## TASK INSTRUCTIONS
For the entries below, the result should be an exact transcription of the lines from the one with "Proof. cbn [upd_space" up to and including the one with "(** * Acknowledged packets *)", and only those.

## DATASET EXTRACT
(** The packets and the loss time of every space stay. *)
Definition same_packets c c' : Prop :=
  ∀ id, packets_in c' id = packets_in c id ∧ loss_time (c_spaces c' id) = loss_time (c_spaces c id).
#[local] Instance same_packets_trans : Transitive same_packets.
Proof. intros c1 c2 c3 H1 H2 id. destruct (H1 id), (H2 id). split; congruence. Qed.

Lemma same_upd_space c id f :
  sent_packets (f (c_spaces c id)) = sent_packets (c_spaces c id) → loss_time (f (c_spaces c id)) = loss_time (c_spaces c id) →
  same_packets c (upd_space c id f).
Proof.
  intros Hf Ht id'. unfold packets_in. cbn [upd_space c_spaces set_c_spaces]. unfold set_space. case_bool_decide; [by subst|done].
Qed.

Lemma same_spaces c c' : c_spaces c' = c_spaces c → same_packets c c'.
Proof. intros Hs id. unfold packets_in. by rewrite Hs. Qed.

(** The packets of the space [id] are those whose number is not in [ns]. *)
Definition without (ns : list Z) (id : SpaceId) c c' : Prop :=
  ∀ id', packets_in c' id' = (if decide (id' = id) then filter (fun e => e.1 ∉ ns) (packets_in c id') else packets_in c id') ∧
    loss_time (c_spaces c' id') = loss_time (c_spaces c id').

Lemma without_nil id c : without [] id c c.
Proof.
  intros id'. split; [|done]. case_decide; [|done]. symmetry. apply filter_keeps, Forall_true. intros e. apply not_elem_of_nil.
Qed.

Lemma without_same ns id c c1 c2 : without ns id c c1 → same_packets c1 c2 → without ns id c c2.
Proof. intros H1 H2 id'. destruct (H1 id'), (H2 id'). split; congruence. Qed.

Lemma without_app ns ms id c c1 c2 : without ns id c c1 → without ms id c1 c2 → without (ns ++ ms) id c c2.
Proof.
  intros H1 H2 id'. destruct (H1 id') as [P1 T1], (H2 id') as [P2 T2]. split; [|congruence]. rewrite P2, P1. case_decide; [|done].
  rewrite list_filter_filter. apply filter_agree. intros e _. rewrite not_elem_of_app. tauto.
Qed.

Lemma take_without c id n :
  NoDup (packets_in c id).*1 →
  post (take_packet (c_spaces c id) n) (fun r => without [n] id c (upd_space c id (fun _ => r.2))).
Proof.
  intros Hd. eapply post_weaken; [by apply take_packet_filter|]. intros [info s] [Hs Ht] id'. cbn [snd] in *. rewrite packets_upd_space.
  cbn [upd_space c_spaces set_c_spaces]. unfold set_space. case_decide as Hid; [rewrite bool_decide_true by done|by rewrite bool_decide_false].
  rewrite Hs, Ht. subst id'. split; [|done]. apply filter_agree. intros e _. by rewrite list_elem_of_singleton.
Qed.

Lemma without_nodup ns id id' c c' : without ns id c c' → NoDup (packets_in c id').*1 → NoDup (packets_in c' id').*1.
Proof.
  intros Hw Hd. destruct (Hw id') as [-> _]. case_decide; [|done]. by apply filter_keys_nodup.
Qed.

Lemma lose_packet_without c id n : NoDup (packets_in c id).*1 → post (lose_packet id c n) (without [n] id c).
Proof.
  intros Hd. unfold lose_packet. eapply post_bind; [by apply take_without|]. intros [info s] Hw. cbn [snd] in Hw.
  eapply post_bind; [apply post_true|]. intros p _. cbv zeta. set (c1 := upd_space _ _ _) in *. clearbody c1.
  eapply post_bind; [apply remove_in_flight_spaces|]. intros c2 Hc2. eapply post_bind; [apply post_true|]. intros st _.
  eapply post_bind; [apply post_true|]. intros m _. apply post_ret. eapply without_same; [exact Hw|].
  etrans; [by apply same_spaces|]. set (c3 := set_c_streams c2 st). etrans; [by apply (same_spaces _ c3)|].
  etrans; [|by apply same_upd_space]. match goal with |- same_packets _ (upd_path ?x _) => etrans; [|by apply (same_spaces x)] end.
  by apply same_upd_space.
Qed.

Lemma lose_packets_without id ns c : NoDup (packets_in c id).*1 → post (mfold (lose_packet id) ns c) (without ns id c).
Proof.
  revert c. induction ns as [|n ns IH]; intros c Hd; cbn [mfold]; [apply post_ret, without_nil|].
  eapply post_bind; [by apply lose_packet_without|]. intros c1 Hc1. eapply post_weaken; [apply IH; by eapply without_nodup|].
  intros c2 Hc2. by apply (without_app [n] _ _ _ c1).
Qed.

Lemma drop_oversized_spaces c : post (drop_oversized_datagrams c) (same_packets c).
Proof. unfold drop_oversized_datagrams. by post_walk. Qed.

Lemma on_packets_lost_without c now id scan n :
  NoDup (packets_in c id).*1 → post (on_packets_lost c now id scan n) (without (ls_lost scan) id c).
Proof.
  intros Hd. unfold on_packets_lost. cbv zeta. eapply post_bind; [apply post_true|]. intros largest _.
  eapply post_bind; [by apply lose_packets_without|]. intros c1 Hc1. destruct (mtud_black_hole_detected _ _) as [black m].
  eapply post_bind with (P := without (ls_lost scan) id c).
  { destruct black; [|by eapply without_same; [exact Hc1|apply same_spaces]].
    eapply post_weaken; [apply drop_oversized_spaces|]. intros c2 Hc2. eapply without_same; [exact Hc1|]. etrans; [|exact Hc2].
    by apply same_spaces. }
  intros c2 Hc2. destruct (negb _); [|done]. eapply post_bind; [apply post_true|]. intros cc _. apply post_ret.
  by eapply without_same; [exact Hc2|apply same_spaces].
Qed.

(** The packets of [id] that are left when the lost ones are gone. *)
Definition undetected (p : LossParams) (l : list (Z * SentPacket)) : list (Z * SentPacket) :=
  filter (fun e => ¬ (e.1 < lp_largest_acked p ∧ deemed_lost p e)) l.

Lemma undetected_spec p l probe :
  NoDup l.*1 → Forall (fun e => 0 <= e.1) l →
  (probe_lost p (map_range l 0 (lp_largest_acked p)) → probe = option_list (lp_mtu_probe p)) →
  (¬ probe_lost p (map_range l 0 (lp_largest_acked p)) → probe = []) →
  filter (fun e => e.1 ∉ (filter (lost_ordinarily p) (map_range l 0 (lp_largest_acked p))).*1 ++ probe) l = undetected p l.
Proof.
  intros Hd Hn Hp Hnp. apply filter_agree. intros e He. rewrite not_elem_of_app. assert (He0 : 0 <= e.1) by (by eapply Forall_forall in Hn).
  assert (Hin : ∀ e', e' ∈ map_range l 0 (lp_largest_acked p) ↔ e' ∈ l ∧ 0 <= e'.1 < lp_largest_acked p).
  { intros e'. unfold map_range. rewrite list_elem_of_filter. tauto. }
  split.
  - intros [Ho Hpr] [Hlt Hl]. destruct (decide (Some e.1 = lp_mtu_probe p)) as [Hx|Hx].
    + apply Hpr. rewrite Hp; [rewrite <- Hx; by left|]. apply Exists_exists. exists e. split; [apply Hin; by split|done].
    + apply Ho. apply list_elem_of_fmap_2, list_elem_of_filter. split; [by split|]. apply Hin. by split.
  - intros Hk. split.
    + intros (e' & Heq & [[Hl _] He'%Hin]%list_elem_of_filter)%list_elem_of_fmap. destruct He' as [He' Hr].
      pose proof (key_unique l e' e Hd He' He (eq_sym Heq)) as ->. apply Hk. split; [lia|done].
    + destruct (decide (probe_lost p (map_range l 0 (lp_largest_acked p)))) as [Hx|Hx]; [|rewrite Hnp by done; apply not_elem_of_nil].
      rewrite Hp by done. apply Exists_exists in Hx as (e' & [He' Hr]%Hin & Hl & Heq). rewrite <- Heq.
      change (option_list (Some e'.1)) with [e'.1]. intros Hee%list_elem_of_singleton. pose proof (key_unique l e' e Hd He' He (eq_sym Hee)) as ->. apply Hk. split; [lia|done].
Qed.

Lemma loss_time_upd c id f : loss_time (c_spaces (upd_space c id f) id) = loss_time (f (c_spaces c id)).
Proof. cbn [upd_space c_spaces set_c_spaces]. unfold set_space. by rewrite bool_decide_true. Qed.

Lemma without_packets ns id c c' : without ns id c c' → packets_in c' id = filter (fun e => e.1 ∉ ns) (packets_in c id).
Proof. intros Hw. destruct (Hw id) as [-> _]. by rewrite decide_True. Qed.

(** * Acknowledged packets *)

Lemma elts_in x v : x ∈ Arr.elts v ↔ rs_in x v.
Proof.
  unfold Arr.elts, rs_in. induction v as [|r v IH]; cbn [map concat].
  - split; [by intros ?%not_elem_of_nil|by intros ?%Exists_nil].
  - rewrite elem_of_app, elem_of_seqZ, Exists_cons, IH. assert (rstart r + (rend r - rstart r) = rend r) as -> by lia. done.
Qed.

Lemma insert_one_spec v x :
  wf_from 0 v → 0 <= x → post (Arr.insert_one v x) (fun r => wf_from 0 r.1 ∧ ∀ y, rs_in y r.1 ↔ rs_in y v ∨ y = x).
Proof.
  intros Hw Hx. unfold Arr.insert_one. apply post_iff. intros r Hr. inv_M. apply uadd_inv in Ha as [-> Hb].
  rewrite (arr_insert_ref _ _ 0) by (done || (unfold range_is_empty; cbn; zcases; [done|lia])). cbn [fst rstart rend].
  split; [by apply ins_ref_wf; [|lia..]|]. intros y. rewrite (ins_ref_in _ _ _ 0) by (done || lia).
  split; (intros [?|?]; [by left|right; lia]).
Qed.

Lemma insert_all_spec {V} (l : list (Z * V)) v :
  wf_from 0 v → Forall (fun e => 0 <= e.1) l →
  post (mfold (fun acked e => '(acked, _) ← Arr.insert_one acked e.1; mret acked) l v)
    (fun v' => wf_from 0 v' ∧ ∀ y, rs_in y v' ↔ rs_in y v ∨ y ∈ l.*1).
Proof.
  revert v. induction l as [|e l IH]; intros v Hw Hl; cbn [mfold].
  - apply post_ret. split; [done|]. intros y. rewrite fmap_nil, elem_of_nil. tauto.
  - apply Forall_cons_1 in Hl as [He Hl]. rewrite post_bind_assoc. eapply post_bind; [by apply insert_one_spec|].
    intros [v1 b] [Hw1 H1]. cbn [fst] in *. apply post_bind_ret. eapply post_weaken; [by apply IH|]. intros v2 [Hw2 H2].
    split; [done|]. intros y. rewrite H2, H1, fmap_cons, elem_of_cons. tauto.
Qed.

Lemma newly_acked_spec c id ranges acked :
  wf_from 0 acked → Forall (fun e => 0 <= e.1) (packets_in c id) →
  post (newly_acked c id ranges acked) (fun r => match r with
    | Ok v => ∀ y, rs_in y v ↔ rs_in y acked ∨ (y ∈ (packets_in c id).*1 ∧ ∃ range, range ∈ ranges ∧ range.1 <= y <= range.2)
    | Err _ => True
    end).
Proof.
  intros Hw Hn. revert acked Hw. induction ranges as [|[lo hi] ranges IH]; intros acked Hw; cbn [newly_acked].
  - apply post_ret. intros y. split; [by left|]. by intros [?|(_ & ? & ?%not_elem_of_nil & _)].
  - destruct (check_ack _ _ _ _); [|done]. eapply post_bind; [apply insert_all_spec; [done|]|].
    { apply Forall_forall. intros e [_ He]%list_elem_of_filter. by eapply Forall_forall in Hn. }
    intros v1 [Hw1 H1]. eapply post_weaken; [by apply IH|]. intros [v2|]; [|done]. intros H2 y. rewrite H2, H1.
    assert (Hr : y ∈ (map_range_incl (sent_packets (c_spaces c id)) lo hi).*1 ↔ y ∈ (packets_in c id).*1 ∧ lo <= y <= hi).
    { unfold map_range_incl. rewrite !list_elem_of_fmap. split.
      - intros (e & -> & [Hx He]%list_elem_of_filter). split; [by exists e|done].
      - intros [(e & -> & He) Hx]. exists e. split; [done|]. by apply list_elem_of_filter. }
    rewrite Hr. setoid_rewrite elem_of_cons. naive_solver.
Qed.

Lemma on_packet_acked_spaces c now p : post (on_packet_acked c now p) (fun c' => c_spaces c' = c_spaces c).
Proof.
  unfold on_packet_acked. eapply post_bind; [apply remove_in_flight_spaces|]. intros c1 Hc1.
  eapply post_bind with (P := fun c' => c_spaces c' = c_spaces c).
  { case_match; [|done]. eapply post_bind; [apply post_true|]. intros cc _. by apply post_ret. }
  intros c2 Hc2. eapply post_bind; [apply post_true|]. intros s1 _. eapply post_bind; [apply post_true|]. intros s2 _. by apply post_ret.
Qed.

Lemma ack_packet_without now id b c n : NoDup (packets_in c id).*1 → post (ack_packet now id (b, c) n) (fun r => without [n] id c r.2).
Proof.
  intros Hd. unfold ack_packet. eapply post_bind; [by apply take_without|]. intros [info s] Hw. cbn [snd] in Hw. cbv zeta.
  set (c1 := upd_space c id _) in *. clearbody c1. destruct info as [p|]; [|done].
  eapply post_bind with (P := without [n] id c).
  { destruct (sp_largest_acked p); [|done]. eapply post_bind; [apply post_true|]. intros a _. apply post_ret.
    eapply without_same; [exact Hw|]. by apply same_upd_space. }
  intros c2 Hc2. destruct (mtud_on_acked _ _ _ _) as [up m]. set (c3 := set_c_ack_frequency _ _).
  assert (Hc3 : c_spaces c3 = c_spaces c2) by (subst c3; by destruct up). clearbody c3.
  eapply post_bind; [apply on_packet_acked_spaces|]. intros c4 Hc4. apply post_ret. cbn [snd].
  eapply without_same; [exact Hc2|]. apply same_spaces. congruence.
Qed.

## ANSWER TO THE EXERCISE
Proof. cbn [upd_space c_spaces set_c_spaces]. unfold set_space. by rewrite bool_decide_true. Qed.

Lemma without_packets ns id c c' : without ns id c c' → packets_in c' id = filter (fun e => e.1 ∉ ns) (packets_in c id).
Proof. intros Hw. destruct (Hw id) as [-> _]. by rewrite decide_True. Qed.

(** * Acknowledged packets *)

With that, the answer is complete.